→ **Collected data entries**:
<<<<

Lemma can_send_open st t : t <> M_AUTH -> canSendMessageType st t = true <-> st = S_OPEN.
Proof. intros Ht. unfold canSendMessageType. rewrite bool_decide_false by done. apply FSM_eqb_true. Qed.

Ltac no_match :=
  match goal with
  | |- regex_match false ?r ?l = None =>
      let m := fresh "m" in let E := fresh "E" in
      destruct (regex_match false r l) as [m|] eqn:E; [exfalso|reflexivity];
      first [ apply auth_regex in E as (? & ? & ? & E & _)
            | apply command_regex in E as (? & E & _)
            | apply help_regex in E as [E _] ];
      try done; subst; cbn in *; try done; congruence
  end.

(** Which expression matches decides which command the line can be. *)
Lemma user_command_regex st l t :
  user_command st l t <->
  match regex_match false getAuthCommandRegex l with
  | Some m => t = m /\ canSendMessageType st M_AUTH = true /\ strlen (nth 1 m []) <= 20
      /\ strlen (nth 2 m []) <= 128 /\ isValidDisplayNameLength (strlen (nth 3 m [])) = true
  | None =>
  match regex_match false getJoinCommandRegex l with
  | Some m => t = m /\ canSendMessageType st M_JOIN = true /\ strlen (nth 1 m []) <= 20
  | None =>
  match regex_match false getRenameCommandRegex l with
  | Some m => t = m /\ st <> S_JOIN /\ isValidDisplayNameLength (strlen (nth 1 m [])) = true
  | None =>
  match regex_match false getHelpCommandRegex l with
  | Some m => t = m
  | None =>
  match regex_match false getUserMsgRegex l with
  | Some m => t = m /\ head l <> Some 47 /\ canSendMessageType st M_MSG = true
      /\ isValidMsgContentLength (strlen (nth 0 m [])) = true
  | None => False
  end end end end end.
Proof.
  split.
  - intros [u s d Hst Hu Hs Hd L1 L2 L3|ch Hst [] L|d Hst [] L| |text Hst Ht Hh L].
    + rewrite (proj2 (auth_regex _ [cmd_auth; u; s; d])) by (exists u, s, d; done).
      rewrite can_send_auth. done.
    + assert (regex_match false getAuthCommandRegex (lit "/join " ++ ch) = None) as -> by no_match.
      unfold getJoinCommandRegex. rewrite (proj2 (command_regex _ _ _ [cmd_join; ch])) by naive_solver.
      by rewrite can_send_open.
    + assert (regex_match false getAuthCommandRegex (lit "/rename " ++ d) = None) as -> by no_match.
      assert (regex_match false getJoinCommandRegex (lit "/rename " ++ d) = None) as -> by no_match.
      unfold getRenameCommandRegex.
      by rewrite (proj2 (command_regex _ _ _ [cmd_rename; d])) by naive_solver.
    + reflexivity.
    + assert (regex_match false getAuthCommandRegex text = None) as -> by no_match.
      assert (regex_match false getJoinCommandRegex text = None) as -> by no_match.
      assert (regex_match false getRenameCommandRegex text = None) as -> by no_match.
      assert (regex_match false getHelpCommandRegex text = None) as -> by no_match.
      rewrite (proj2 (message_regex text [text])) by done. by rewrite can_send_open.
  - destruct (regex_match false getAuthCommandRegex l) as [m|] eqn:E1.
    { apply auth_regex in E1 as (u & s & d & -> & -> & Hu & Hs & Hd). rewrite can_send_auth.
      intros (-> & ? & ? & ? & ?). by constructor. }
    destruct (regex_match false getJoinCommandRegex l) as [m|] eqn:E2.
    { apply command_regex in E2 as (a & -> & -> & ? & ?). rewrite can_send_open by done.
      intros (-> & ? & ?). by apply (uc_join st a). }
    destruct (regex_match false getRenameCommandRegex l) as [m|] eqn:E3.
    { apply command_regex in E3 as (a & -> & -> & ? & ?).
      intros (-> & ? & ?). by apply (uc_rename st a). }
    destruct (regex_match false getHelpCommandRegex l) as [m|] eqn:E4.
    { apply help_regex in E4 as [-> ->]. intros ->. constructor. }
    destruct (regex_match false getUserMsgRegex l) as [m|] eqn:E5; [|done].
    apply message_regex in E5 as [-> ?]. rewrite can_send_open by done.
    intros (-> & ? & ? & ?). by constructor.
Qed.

>>>>

→ **Exercise details**: Return each line from the records that includes the word "isValidDisplayNameLength".

→ **Expected answer**:
      /\ strlen (nth 2 m []) <= 128 /\ isValidDisplayNameLength (strlen (nth 3 m [])) = true
  | Some m => t = m /\ st <> S_JOIN /\ isValidDisplayNameLength (strlen (nth 1 m [])) = true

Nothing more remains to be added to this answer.